* **Your goal**
Once the lines below holding the string "packages" are counted, give that number alone.

BEGIN Data to examine

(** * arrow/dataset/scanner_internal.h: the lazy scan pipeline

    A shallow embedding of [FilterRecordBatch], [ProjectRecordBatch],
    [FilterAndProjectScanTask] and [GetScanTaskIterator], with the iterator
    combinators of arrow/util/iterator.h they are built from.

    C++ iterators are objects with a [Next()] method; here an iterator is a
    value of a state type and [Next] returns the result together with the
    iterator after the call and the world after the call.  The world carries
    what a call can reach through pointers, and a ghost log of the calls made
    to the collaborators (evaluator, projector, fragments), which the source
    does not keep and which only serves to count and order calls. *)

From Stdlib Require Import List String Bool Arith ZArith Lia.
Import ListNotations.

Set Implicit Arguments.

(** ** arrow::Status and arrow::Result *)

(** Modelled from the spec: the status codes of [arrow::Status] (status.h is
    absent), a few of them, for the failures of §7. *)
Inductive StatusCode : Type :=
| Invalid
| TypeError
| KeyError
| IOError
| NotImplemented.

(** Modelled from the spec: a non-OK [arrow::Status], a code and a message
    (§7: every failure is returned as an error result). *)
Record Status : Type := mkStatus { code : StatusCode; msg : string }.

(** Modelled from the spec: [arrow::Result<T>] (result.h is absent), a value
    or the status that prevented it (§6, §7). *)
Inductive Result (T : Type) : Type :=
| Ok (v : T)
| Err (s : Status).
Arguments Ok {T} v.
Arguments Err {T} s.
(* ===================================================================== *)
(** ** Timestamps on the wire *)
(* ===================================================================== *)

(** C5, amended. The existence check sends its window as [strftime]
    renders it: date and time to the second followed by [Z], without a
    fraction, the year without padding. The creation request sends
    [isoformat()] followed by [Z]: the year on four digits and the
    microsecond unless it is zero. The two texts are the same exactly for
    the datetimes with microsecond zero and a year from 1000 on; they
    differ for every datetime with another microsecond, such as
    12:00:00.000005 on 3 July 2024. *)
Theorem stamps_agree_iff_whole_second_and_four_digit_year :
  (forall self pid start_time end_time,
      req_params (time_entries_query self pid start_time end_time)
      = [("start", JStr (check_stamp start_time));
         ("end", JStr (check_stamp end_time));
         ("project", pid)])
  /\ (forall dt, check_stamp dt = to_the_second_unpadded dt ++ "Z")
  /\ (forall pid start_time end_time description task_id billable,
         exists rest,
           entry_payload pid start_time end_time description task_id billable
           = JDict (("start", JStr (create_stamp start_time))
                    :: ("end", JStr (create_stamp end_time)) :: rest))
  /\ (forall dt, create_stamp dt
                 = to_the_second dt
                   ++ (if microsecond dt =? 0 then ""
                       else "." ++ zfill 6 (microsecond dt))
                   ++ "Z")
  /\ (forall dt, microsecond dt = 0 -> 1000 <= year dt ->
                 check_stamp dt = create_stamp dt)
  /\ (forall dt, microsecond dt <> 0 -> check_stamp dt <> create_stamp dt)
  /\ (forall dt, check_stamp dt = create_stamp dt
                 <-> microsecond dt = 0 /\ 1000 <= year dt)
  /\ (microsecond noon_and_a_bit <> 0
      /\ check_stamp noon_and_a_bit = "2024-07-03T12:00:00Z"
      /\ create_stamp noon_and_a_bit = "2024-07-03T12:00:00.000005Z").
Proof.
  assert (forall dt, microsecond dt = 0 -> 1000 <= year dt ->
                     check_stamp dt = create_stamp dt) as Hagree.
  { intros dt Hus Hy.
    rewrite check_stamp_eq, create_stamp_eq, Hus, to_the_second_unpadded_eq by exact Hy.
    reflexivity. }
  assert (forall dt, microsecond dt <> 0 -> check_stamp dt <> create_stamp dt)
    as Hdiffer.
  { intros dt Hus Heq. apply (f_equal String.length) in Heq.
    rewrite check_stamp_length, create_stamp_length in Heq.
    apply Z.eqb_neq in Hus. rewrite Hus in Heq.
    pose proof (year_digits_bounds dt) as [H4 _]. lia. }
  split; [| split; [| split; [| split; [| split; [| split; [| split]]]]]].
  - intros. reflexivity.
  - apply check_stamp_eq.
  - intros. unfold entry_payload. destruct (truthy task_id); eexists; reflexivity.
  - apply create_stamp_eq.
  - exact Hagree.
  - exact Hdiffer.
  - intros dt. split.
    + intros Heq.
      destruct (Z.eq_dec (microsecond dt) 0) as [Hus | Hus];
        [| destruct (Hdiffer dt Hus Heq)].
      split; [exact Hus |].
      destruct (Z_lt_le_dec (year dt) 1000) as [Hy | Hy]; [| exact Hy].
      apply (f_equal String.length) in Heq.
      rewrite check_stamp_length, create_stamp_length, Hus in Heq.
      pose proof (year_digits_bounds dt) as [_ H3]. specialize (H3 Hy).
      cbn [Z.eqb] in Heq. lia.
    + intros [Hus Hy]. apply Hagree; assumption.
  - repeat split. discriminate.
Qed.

END Data to examine
BEGIN Data to examine

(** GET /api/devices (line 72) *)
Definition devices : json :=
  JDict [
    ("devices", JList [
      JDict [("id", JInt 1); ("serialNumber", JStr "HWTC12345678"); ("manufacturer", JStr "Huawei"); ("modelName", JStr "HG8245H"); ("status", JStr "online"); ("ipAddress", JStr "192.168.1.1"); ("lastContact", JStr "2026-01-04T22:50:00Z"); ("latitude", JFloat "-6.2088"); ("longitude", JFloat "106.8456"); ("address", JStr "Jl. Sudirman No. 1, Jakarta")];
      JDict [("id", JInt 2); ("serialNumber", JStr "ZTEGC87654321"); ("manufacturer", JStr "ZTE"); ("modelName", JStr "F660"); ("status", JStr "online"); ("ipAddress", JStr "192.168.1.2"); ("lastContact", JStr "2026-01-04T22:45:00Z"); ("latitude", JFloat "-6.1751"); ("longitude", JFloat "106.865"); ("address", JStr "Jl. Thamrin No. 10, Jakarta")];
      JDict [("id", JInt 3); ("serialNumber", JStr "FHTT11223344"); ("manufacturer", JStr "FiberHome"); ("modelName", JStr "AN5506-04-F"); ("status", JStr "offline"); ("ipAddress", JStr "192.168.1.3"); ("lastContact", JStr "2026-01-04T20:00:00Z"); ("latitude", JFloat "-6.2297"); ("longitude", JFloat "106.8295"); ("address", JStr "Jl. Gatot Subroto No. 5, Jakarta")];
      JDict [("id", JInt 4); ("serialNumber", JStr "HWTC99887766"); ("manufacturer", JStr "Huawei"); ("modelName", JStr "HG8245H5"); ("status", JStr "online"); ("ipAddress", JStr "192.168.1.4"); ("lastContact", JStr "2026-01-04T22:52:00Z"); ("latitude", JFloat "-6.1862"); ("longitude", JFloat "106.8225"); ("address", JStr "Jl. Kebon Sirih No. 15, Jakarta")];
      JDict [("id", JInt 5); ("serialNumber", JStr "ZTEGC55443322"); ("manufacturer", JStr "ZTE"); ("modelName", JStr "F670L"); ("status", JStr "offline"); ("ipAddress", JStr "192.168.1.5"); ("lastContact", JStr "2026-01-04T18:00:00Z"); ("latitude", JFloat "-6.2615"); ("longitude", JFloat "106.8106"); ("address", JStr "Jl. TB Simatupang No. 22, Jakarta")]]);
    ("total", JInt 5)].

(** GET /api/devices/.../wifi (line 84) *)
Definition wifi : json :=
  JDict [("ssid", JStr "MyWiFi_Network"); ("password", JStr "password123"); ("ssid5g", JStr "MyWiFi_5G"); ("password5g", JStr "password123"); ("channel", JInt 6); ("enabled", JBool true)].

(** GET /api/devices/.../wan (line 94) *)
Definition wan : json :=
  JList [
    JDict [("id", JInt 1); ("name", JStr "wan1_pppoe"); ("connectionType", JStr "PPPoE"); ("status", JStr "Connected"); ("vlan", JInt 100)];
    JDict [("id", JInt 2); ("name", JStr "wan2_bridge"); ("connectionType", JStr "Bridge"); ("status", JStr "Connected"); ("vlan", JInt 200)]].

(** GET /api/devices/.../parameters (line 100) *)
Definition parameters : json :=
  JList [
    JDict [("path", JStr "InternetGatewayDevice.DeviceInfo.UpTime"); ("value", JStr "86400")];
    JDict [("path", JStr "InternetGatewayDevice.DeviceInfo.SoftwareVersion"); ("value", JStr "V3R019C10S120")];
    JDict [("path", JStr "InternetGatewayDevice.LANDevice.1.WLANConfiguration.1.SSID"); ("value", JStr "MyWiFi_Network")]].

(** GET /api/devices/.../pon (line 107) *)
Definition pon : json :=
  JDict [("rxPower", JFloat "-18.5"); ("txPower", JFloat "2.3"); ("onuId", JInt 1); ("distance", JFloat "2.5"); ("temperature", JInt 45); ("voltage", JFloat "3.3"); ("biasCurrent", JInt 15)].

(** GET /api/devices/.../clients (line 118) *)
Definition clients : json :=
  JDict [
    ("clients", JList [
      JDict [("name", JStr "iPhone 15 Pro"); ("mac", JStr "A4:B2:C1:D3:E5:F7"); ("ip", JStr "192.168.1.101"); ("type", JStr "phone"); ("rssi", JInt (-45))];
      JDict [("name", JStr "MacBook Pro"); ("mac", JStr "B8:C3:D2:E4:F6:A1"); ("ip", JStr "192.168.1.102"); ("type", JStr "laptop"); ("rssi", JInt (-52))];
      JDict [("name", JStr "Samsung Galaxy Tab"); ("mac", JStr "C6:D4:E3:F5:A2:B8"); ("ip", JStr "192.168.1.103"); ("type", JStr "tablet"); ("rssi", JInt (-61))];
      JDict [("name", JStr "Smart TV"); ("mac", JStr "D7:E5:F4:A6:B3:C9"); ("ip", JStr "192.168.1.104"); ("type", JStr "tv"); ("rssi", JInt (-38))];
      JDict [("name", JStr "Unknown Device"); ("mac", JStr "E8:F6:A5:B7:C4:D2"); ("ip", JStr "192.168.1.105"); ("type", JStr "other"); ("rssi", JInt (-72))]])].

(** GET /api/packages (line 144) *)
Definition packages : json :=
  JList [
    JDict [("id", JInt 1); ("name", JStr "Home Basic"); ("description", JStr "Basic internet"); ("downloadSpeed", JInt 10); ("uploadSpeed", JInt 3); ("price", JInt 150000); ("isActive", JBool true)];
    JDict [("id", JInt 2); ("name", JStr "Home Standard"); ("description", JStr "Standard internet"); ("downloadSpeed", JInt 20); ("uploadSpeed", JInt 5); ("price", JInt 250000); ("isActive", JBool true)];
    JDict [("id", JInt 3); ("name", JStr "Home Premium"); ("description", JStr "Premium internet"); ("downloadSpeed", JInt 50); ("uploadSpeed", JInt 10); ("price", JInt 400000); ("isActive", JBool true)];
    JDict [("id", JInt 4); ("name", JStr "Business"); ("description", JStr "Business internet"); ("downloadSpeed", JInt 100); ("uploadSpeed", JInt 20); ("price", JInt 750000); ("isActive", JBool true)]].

END Data to examine

* **Problem solution**
2